I salute Basavanna and all assembled here
Blessed was I by Allama my Master-
Bless me all that I may join my Chenna Mallikarjuna
Good-bye! Good-bye!

In the first phase of her life she renounced worldly objects and attractions; in the second, she discarded all object-based rules and regulations. In the third phase she began her journey towards Srishila, location of the temple to Chenna Mallikarjuna and a holy place for devotees of Shiva since before the 12th century. Akka's spiritual journey ended at Kadali, the thick forest area of Shrisaila (Srisailam) where she is supposed to have experienced union (aikya) with Chennamallikarjuna.

One of her famous vachana translates as:

People,
male and female,
blush when a cloth covering their shame
comes loose

When the lord of lives
lives drowned without a face
in the world, how can you be modest?

When all the world is the eye of the lord,
onlooking everywhere, what can you
cover and conceal?

Her poetry exhibits her love for Chenna Mallikarjuna, and harmony with nature and simple living.

She sang:

For hunger, there is the village rice in the begging bowl,
For thirst, there are tanks and streams and wells
For sleep temple ruins do well
For the company of the soul I have you, Chenna Mallikarjuna

== Works ==
Akka Mahadevi's works, like many other Bhakti movement poets, can be traced through the use of her ankita, or the signature name by which she addressed the figure of her devotion. In Akka Mahadevi's case, she uses the name Chennamallikarjuna to refer to the god Shiva. The name Chennamallikarjuna can be variously translated, but the most well-known translation is by the scholar and linguist A.K. Ramanujan, who interprets it as 'Lord, white as jasmine'. A more literal translation would be 'Mallika's beautiful Arjuna', according to Tharu and Lalita.

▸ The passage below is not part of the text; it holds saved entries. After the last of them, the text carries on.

(* ===== verification/PoolSchedule.v ===== *)
(** * The scheduler leaves nothing undone

    While [schedule] runs, what a request could be given only shrinks, so a
    request it passed over could not have been served at the end either. *)
From S2P Require Import Prelude Utf8 Cbor Protocol Validate Binding BindingFacts PoolTypes SetupClock Pool PoolSteps PoolMoves PoolCalls PoolRun Counting PoolCapacity.
Import PoolMachine.

Record tighter (a b : PoolMachine.t) : Prop := {
  ti_config : b.(config) = a.(config);
  ti_now : b.(now) = a.(now);
  ti_limits : b.(limits) = a.(limits);
  ti_owned : forall session f, owned session f a <= owned session f b;
  ti_entries : forall f, key_entries f a <= key_entries f b;
  ti_holds : b.(holds) = a.(holds);
  ti_idle : forall c e, b.(entries) !! c = Some e -> EntryState.is_idle e.(Entry.state) = true -> a.(entries) !! c = Some e;
  ti_leased : forall c e, a.(entries) !! c = Some e -> EntryState.is_leased e.(Entry.state) = true -> b.(entries) !! c = Some e;
  ti_waiting : forall id p, b.(requests) !! id = Some p -> p.(Pending.state) = RequestState.Waiting ->
    exists p0, a.(requests) !! id = Some p0 /\ p0.(Pending.state) = RequestState.Waiting
      /\ p.(Pending.request) = p0.(Pending.request) /\ p.(Pending.prefer_wait) = p0.(Pending.prefer_wait);
  ti_ids : (forall c, is_Some (a.(entries) !! c) -> c.(ConnectionId.serial) <= a.(connection_serial)) ->
    forall c, is_Some (b.(entries) !! c) -> c.(ConnectionId.serial) <= b.(connection_serial);
}.

Lemma tighter_same a b : b.(config) = a.(config) -> b.(now) = a.(now) -> b.(limits) = a.(limits) -> b.(entries) = a.(entries) ->
  b.(holds) = a.(holds) -> b.(connection_serial) = a.(connection_serial) ->
  (forall id p, b.(requests) !! id = Some p -> p.(Pending.state) = RequestState.Waiting ->
    exists p0, a.(requests) !! id = Some p0 /\ p0.(Pending.state) = RequestState.Waiting
      /\ p.(Pending.request) = p0.(Pending.request) /\ p.(Pending.prefer_wait) = p0.(Pending.prefer_wait)) -> tighter a b.
Proof.
  intros E1 E2 E3 E4 E5 E6 Hw. constructor; try done; unfold owned, key_entries; rewrite ?E4; try done; try lia. by rewrite E6.
Qed.

Lemma tighter_refl a : tighter a a.
Proof. apply tighter_same; try done. intros id p Hp Hs. by exists p. Qed.

Lemma tighter_trans a b c : tighter a b -> tighter b c -> tighter a c.
Proof.
  intros [A1 A2 A3 A4 A5 A6 A7 A8 A9 A10] [B1 B2 B3 B4 B5 B6 B7 B8 B9 B10]. constructor; try congruence; auto.
  - intros session f. specialize (A4 session f). specialize (B4 session f). lia.
  - intros f. specialize (A5 f). specialize (B5 f). lia.
  - intros id p Hp Hs. destruct (B9 id p Hp Hs) as (q & Hq & Hsq & E1 & E2). destruct (A9 id q Hq Hsq) as (r & Hr & Hsr & E3 & E4).
    exists r. split_and!; try done; congruence.
Qed.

Based on the use of her ankita, about 350 lyric poems or vachanas are attributed to Akka Mahadevi. Her works frequently use the metaphor of an illicit, or adulterous love to describe her devotion to Chennamallikarjuna (Shiva). The lyrics show Akka Mahadevi actively seeking a relationship with Chennamallikarjuna (Shiva), and touches on themes of abandonment, carnal love and separation.

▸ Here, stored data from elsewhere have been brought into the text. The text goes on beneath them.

(* ===== verification/PoolService.v ===== *)
(** * What the pool's callers get

    A taken lease is the request's own and nobody else's; time fails what has
    waited too long and closes what has been idle too long; and retiring a scope
    that is still being opened for a request breaks the machine. *)
From S2P Require Import Prelude Utf8 Cbor Protocol Validate Binding BindingFacts PoolTypes SetupClock Pool PoolSteps PoolMoves PoolCalls PoolRun PoolDrain Counting PoolCapacity PoolSchedule.
Import PoolMachine.

(** ** Taking *)

(** C18: A taken lease is exclusive and is what was asked for: the connection is
    live under that lease, is for the request's key and owned by the request's
    owner, the request is gone, and no other request of the pool has that
    connection, be it ready or being opened. *)
Theorem take_exclusive self id lease self' : consistent self -> take id self = (Ok lease, self') ->
  exists p e, self.(requests) !! id = Some p /\ self'.(entries) !! lease.(LeaseId.connection) = Some e
    /\ e.(Entry.state) = EntryState.Leased lease None /\ is_live lease self' = true
    /\ e.(Entry.owner) = Some p.(Pending.request).(PoolRequest.owner) /\ e.(Entry.key) = p.(Pending.request).(PoolRequest.key)
    /\ self'.(requests) !! id = None
    /\ forall id' p', self'.(requests) !! id' = Some p' ->
         p'.(Pending.state) <> RequestState.Opening lease.(LeaseId.connection)
         /\ forall lease', p'.(Pending.state) = RequestState.Ready lease' ->
              lease'.(LeaseId.connection) <> lease.(LeaseId.connection).
Proof.
  intros H Ht. assert (H' : consistent self').
  { eapply (moves_consistent any_grant); [exact H|]. replace self' with (take id self).2 by (by rewrite Ht). by apply moves_take. }
  unfold take in Ht. destruct (requests self !! id) as [p|] eqn:Hp; [|done]. cbn [ok_or] in Ht.
  destruct (Pending.state p) as [| |l|error] eqn:Hs; try done. injection Ht as -> Hself.
  destruct (ready_claim self id p lease H Hp Hs) as (e & He & Hst & _ & _ & Ho & Hk). rewrite He, Hst in Hself.
  set (e' := e <| Entry.state := EntryState.Leased lease None |>) in Hself. exists p, e'.
  assert (He' : entries self' !! LeaseId.connection lease = Some e') by (subst self'; cbn; by rewrite lookup_insert_eq).
  split_and!; try done.
  - unfold is_live. rewrite He'. cbn. by apply bool_decide_eq_true.
  - subst self'. cbn. by rewrite lookup_delete_eq.
  - intros id' p' Hp'. assert (Hno : refers (Pending.state p') <> Some (LeaseId.connection lease)).
    { intros Hr. destruct (refers_claimant _ _ _ _ (co_requests _ H' id' p' Hp') Hr) as (e0 & He0 & Hcl). assert (e0 = e') as -> by congruence. done. }
    split; [by intros Hx; rewrite Hx in Hno|]. intros lease' Hx Heq. rewrite Hx in Hno. cbn in Hno. congruence.
Qed.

The direct and frank lyrics that Akka Mahadevi wrote have been described as embodying a "radical illegitimacy" that re-examines the role of women as actors with volition and will, behaving in opposition to established social institutions and mores. At times she uses strong sexual imagery to represent the union between the devotee and the object of devotion. Her works challenge common understandings of sexual identity; for instance, in one vachana she suggests that creation, or the power of the god Shiva, is masculine, while all of creation, including men, represent the feminine: "I saw the haughty master, Mallikarjuna/for whom men, all men, are but women, wives". In some vachanas, she describes herself as both feminine and masculine.

Akka Mahadevi's works, like those of many other female Bhakti poets, touch on themes of alienation: both from the material world, and from social expectations and mores concerning women. Seeing relationships with mortal men as unsatisfactory, Akka Mahadevi describes them as thorns hiding under smooth leaves, untrustworthy. About her mortal husband she says "Take these husbands who die, decay - and feed them to your kitchen fires!". In another verse, she expresses the tension of being a wife and a devotee as

Husband inside, lover outside.
I can't manage them both.
This world and that other, cannot manage them both.

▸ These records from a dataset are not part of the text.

Lemma parse_ipv6_mapped_display (a b c d : Z) :
  octet a -> octet b -> octet c -> octet d ->
  parse_ipv6 (sbytes "::ffff:" ++ display_ipv4 (a, b, c, d))
  = Some [0; 0; 0; 0; 0; 0xFFFF; a * 256 + b; c * 256 + d].
Proof.
  intros Ha Hb Hc Hd. unfold parse_ipv6, parse_with, read_ipv6_addr.
  set (q := display_ipv4 (a, b, c, d)).
  assert (Hq : read_ipv4_addr q = Some ((a, b, c, d), [])) by (by apply read_ipv4_display).
  replace (read_groups 8 true (sbytes "::ffff:" ++ q)) with (@nil Z, false, sbytes "::ffff:" ++ q)
    by reflexivity.
  change (sbytes "::ffff:" ++ q) with (0x3A :: 0x3A :: (sbytes "ffff:" ++ q)).
  cbn [length Nat.eqb read_given_char Z.eqb Pos.eqb Nat.sub Nat.add].
  replace (read_groups 7 true (sbytes "ffff:" ++ q)) with ([0xFFFF; a * 256 + b; c * 256 + d], true, @nil Z).
  - reflexivity.
  - change (sbytes "ffff:" ++ q) with (0x66 :: 0x66 :: 0x66 :: 0x66 :: 0x3A :: q).
    cbn [read_groups Nat.eqb].
    replace (read_separator 0x3A true read_ipv4_addr (0x66 :: 0x66 :: 0x66 :: 0x66 :: 0x3A :: q))
      with (@None (quad * str)) by reflexivity.
    replace (read_separator 0x3A true (read_number 16 4 true 65535) (0x66 :: 0x66 :: 0x66 :: 0x66 :: 0x3A :: q))
      with (Some (0xFFFF, 0x3A :: q)) by reflexivity.
    unfold read_separator at 1. cbn [read_given_char Z.eqb Pos.eqb]. by rewrite Hq.
Qed.

(** Every address parses back from its text. *)
Lemma parse_ipv6_display (a : list Z) :
  length a = 8%nat -> Forall group a -> parse_ipv6 (display_ipv6 a) = Some a.
Proof.
  intros Hlen Ha. unfold display_ipv6. destruct (to_ipv4_mapped a) as [q|] eqn:Em.
  - unfold to_ipv4_mapped in Em.
    destruct a as [|s0 [|s1 [|s2 [|s3 [|s4 [|s5 [|s6 [|s7 [|]]]]]]]]]; try done.
    destruct (_ && _) eqn:E in Em; [|done]. injection Em as <-. cbn [forallb] in E. bprop. subst.
    do 6 (apply list.Forall_cons in Ha as [_ Ha]).
    apply list.Forall_cons in Ha as [Hg6 Ha]. apply list.Forall_cons in Ha as [Hg7 _].
    unfold group in *. rewrite parse_ipv6_mapped_display by (unfold octet; Z.to_euclidean_division_equations; lia).
    repeat f_equal; Z.to_euclidean_division_equations; lia.
  - pose proof (zero_span_run [] a (O, O) (O, O)) as Hspan. cbn [app length] in Hspan.
    specialize (Hspan (conj (Nat.le_0_l _) eq_refl) (conj (Nat.le_0_l _) eq_refl) (or_introl eq_refl)).
    destruct (zero_span 0 (O, O) (O, O) a) as [s n]. destruct (Nat.ltb_spec 1 n) as [Hn|Hn].
    + unfold parse_ipv6, parse_with, read_ipv6_addr. pose proof (zero_run_split a s n Hspan) as Ew.
      destruct Hspan as (Hle & _). cbn [fst snd] in Hle.
      assert (Ht : Forall group (take s a)) by (by apply Forall_take).
      assert (Hd : Forall group (drop (s + n) a)) by (by apply Forall_drop).
      assert (Hlt : length (take s a) = s) by (rewrite length_take; lia).
      assert (Hld : length (drop (s + n) a) = (8 - (s + n))%nat) by (rewrite length_drop; lia).
      change (sbytes "::") with [0x3A; 0x3A]. pose proof (fmt_no_dot _ Hd).
      rewrite read_groups_fmt; [| done | lia | set_solver | done].
      rewrite Hlt. destruct (Nat.eqb_spec s 8); [lia|].
      cbn [app read_given_char Z.eqb Pos.eqb].
      rewrite <- (app_nil_r (fmt_subslice (drop (s + n) a))).
      rewrite read_groups_fmt; [| done | lia | set_solver | done].
      rewrite Hld. replace (8 - s - (8 - (s + n)))%nat with n by lia. by rewrite <- Ew.
    + unfold parse_ipv6, parse_with, read_ipv6_addr. rewrite <- (app_nil_r (fmt_subslice a)).
      rewrite read_groups_fmt; [| done | lia | set_solver | done]. by rewrite Hlen.
Qed.

Lemma to_digit_nonneg (radix b d : Z) : 0 <= radix -> to_digit radix b = Some d -> 0 <= d.
Proof.
  intros Hr. unfold to_digit, is_ascii_digit. destruct (_ <? radix); [|done]. intros [= <-].
  repeat match goal with |- context [if ?x then _ else _] => destruct x eqn:? end; bprop; lia.
Qed.

Lemma read_digits_nonneg radix max count acc s n k r :
  0 <= radix -> 0 <= acc -> read_digits radix max count acc s = Some (n, k, r) -> 0 <= n.
Proof.
  intros Hr. revert count acc. induction s as [|b s IH]; intros count acc Hacc; cbn [read_digits].
  - by intros [= <- _ _].
  - destruct (to_digit radix b) as [d|] eqn:Ed; [|by intros [= <- _ _]].
    apply to_digit_nonneg in Ed; [|done]. destruct (max <? S count)%nat; [done|]. apply IH. nia.
Qed.

Lemma read_number_range radix max zero bound s n r :
  0 <= radix -> read_number radix max zero bound s = Some (n, r) -> 0 <= n <= bound.
Proof.
  intros Hr. unfold read_number. destruct (read_digits radix max 0 0 s) as [[[m k] r']|] eqn:E; [|done].
  apply read_digits_nonneg in E; [|done|lia].
  repeat (match goal with |- (if ?x then _ else _) = _ -> _ => destruct x eqn:? end; try done).
  intros [= <- _]. bprop. lia.
Qed.

Lemma read_separator_inv {A} (sep : Z) (first : bool) (inner : parser A) s a r :
  read_separator sep first inner s = Some (a, r) -> exists s', inner s' = Some (a, r).
Proof.
  unfold read_separator. destruct first; [by exists s|].
  destruct (read_given_char sep s) as [[[] s']|]; [by exists s' | done].
Qed.

Lemma read_ipv4_range s a b c d r :
  read_ipv4_addr s = Some ((a, b, c, d), r) -> octet a /\ octet b /\ octet c /\ octet d.
Proof.
  unfold read_ipv4_addr.
  assert (Ho : forall f s n r, read_octet f s = Some (n, r) -> octet n).
  { intros f s' n r' H. apply read_separator_inv in H as (s'' & H). apply read_number_range in H; [done | lia]. }
  destruct (read_octet true s) as [[? s1]|] eqn:E1; [|done].
  destruct (read_octet false s1) as [[? s2]|] eqn:E2; [|done].
  destruct (read_octet false s2) as [[? s3]|] eqn:E3; [|done].
  destruct (read_octet false s3) as [[? s4]|] eqn:E4; [|done].
  intros [= <- <- <- <- _]. eauto 10.
Qed.

Lemma read_groups_range n first s gs v4 r :
  read_groups n first s = (gs, v4, r) -> (length gs <= n)%nat /\ Forall group gs.
Proof.
  revert first s gs v4 r. induction n as [|n IH]; intros first s gs v4 r; cbn [read_groups].
  - intros [= <- _ _]. by split.
  - destruct (if (n =? 0)%nat then None else _) as [[[[[a b] c] d] r4]|] eqn:E4.
    + intros [= <- _ _]. destruct (Nat.eqb_spec n 0); [done|].
      apply read_separator_inv in E4 as (s' & E4). apply read_ipv4_range in E4 as (Ha & Hb & Hc & Hd).
      unfold octet, group in *. split; [cbn; lia|]. repeat constructor; lia.
    + clear E4. destruct (read_separator 0x3A first _ s) as [[g rg]|] eqn:E.
      * destruct (read_groups n false rg) as [[gs' v4'] r'] eqn:Er. intros [= <- _ _].
        apply IH in Er as (Hlen & Hall). apply read_separator_inv in E as (s' & E).
        apply read_number_range in E; [|lia]. split; [cbn; lia|]. by constructor.
      * intros [= <- _ _]. split; [cbn; lia | done].
Qed.

Lemma parse_ipv6_range s a : parse_ipv6 s = Some a -> length a = 8%nat /\ Forall group a.
Proof.
  unfold parse_ipv6, parse_with, read_ipv6_addr.
  destruct (read_groups 8 true s) as [[head v4] s1] eqn:E1. apply read_groups_range in E1 as (Hl1 & Hg1).
  destruct (Nat.eqb_spec (length head) 8).
  - destruct s1; [|done]. intros [= <-]. by split.
  - destruct v4; [done|].
    destruct (read_given_char 0x3A s1) as [[[] s2]|]; [|done].
    destruct (read_given_char 0x3A s2) as [[[] s3]|]; [|done].
    destruct (read_groups _ true s3) as [[tail ?] s4] eqn:E2. apply read_groups_range in E2 as (Hl2 & Hg2).
    destruct s4; [|done]. intros [= <-]. rewrite !length_app, length_replicate. split; [lia|].
    apply Forall_app. split; [done|]. apply Forall_app. split; [|done].
    apply Forall_replicate. unfold group. lia.
Qed.

Lemma display_ipv6_bytes (a : list Z) (x : Z) :
  length a = 8%nat -> Forall group a -> x ∈ display_ipv6 a ->
  x = 0x2E \/ x = 0x3A \/ 0x30 <= x <= 0x39 \/ 0x61 <= x <= 0x66.
Proof.
  intros Hlen Ha. unfold display_ipv6. destruct (to_ipv4_mapped a) as [[[[q0 q1] q2] q3]|] eqn:Em.
  - assert (Hq : 0 <= q0 /\ 0 <= q1 /\ 0 <= q2 /\ 0 <= q3).
    { unfold to_ipv4_mapped in Em.
      destruct a as [|s0 [|s1 [|s2 [|s3 [|s4 [|s5 [|s6 [|s7 [|]]]]]]]]]; try done.
      destruct (_ && _) in Em; [|done]. injection Em as <- <- <- <-.
      do 6 (apply list.Forall_cons in Ha as [_ Ha]).
      apply list.Forall_cons in Ha as [Hg6 Ha]. apply list.Forall_cons in Ha as [Hg7 _]. unfold group in *.
      Z.to_euclidean_division_equations; lia. }
    assert (Hdec : forall n, 0 <= n -> x ∈ dec n -> 0x30 <= x <= 0x39).
    { intros n Hn Hx. pose proof (digits_are_digits 10 ltac:(lia) 20 n Hn) as H.
      rewrite list.Forall_forall in H. destruct (H x Hx) as (d & Hd & ->).
      unfold digit_char. destruct (Z.ltb_spec d 10); lia. }
    destruct Hq as (H0 & H1 & H2 & H3).
    unfold display_ipv4. rewrite elem_of_app. change (sbytes "::ffff:") with [0x3A; 0x3A; 0x66; 0x66; 0x66; 0x66; 0x3A].
    rewrite !elem_of_app, !list_elem_of_singleton. intros [Hx|Hx]; [set_unfold; lia|].
    destruct Hx as [Hx|[Hx|[Hx|[Hx|[Hx|[Hx|Hx]]]]]];
      try (apply Hdec in Hx; [lia | done]); lia.
  - destruct (zero_span 0 (O, O) (O, O) a) as [s n]. destruct (1 <? n)%nat.
    + rewrite !elem_of_app. change (sbytes "::") with [0x3A; 0x3A]. intros [Hx|[Hx|Hx]].
      * apply elem_of_fmt in Hx; [lia | by apply Forall_take].
      * set_unfold; lia.
      * apply elem_of_fmt in Hx; [lia | by apply Forall_drop].
    + intros Hx. apply elem_of_fmt in Hx; [lia | done].
Qed.

Lemma display_ipv6_colon (a : list Z) : length a = 8%nat -> 0x3A ∈ display_ipv6 a.
Proof.
  intros Hlen. unfold display_ipv6. destruct (to_ipv4_mapped a) as [q|].
  - apply elem_of_app. left. left.
  - destruct (zero_span 0 (O, O) (O, O) a) as [s n]. destruct (1 <? n)%nat.
    + apply elem_of_app. right. left.
    + unfold fmt_subslice. destruct a as [|x [|y a]]; [done | done |]. cbn [map join].
      apply elem_of_app. right. left.
Qed.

==Translations and legacy ==
A. K. Ramanujan first popularised the vachanas by translating them into a collection called Speaking of Siva. Postcolonial scholar Tejaswini Niranjana criticised these translations as rendering the vachanas into modern universalist poetry ready-to-consume by the West in Siting Translation (1992). Kannada translator Vanamala Vishwanatha is currently working on a new English translation, which may be published as part of the Murty Classical Library.

Akka Mahadevi continues to occupy a significant place in culture and memory, with roads and universities named after her. In 2010, a bas relief dating to the 13th century was discovered near Hospet in Karnataka, and is believed to be a depiction of Akka Mahadevi.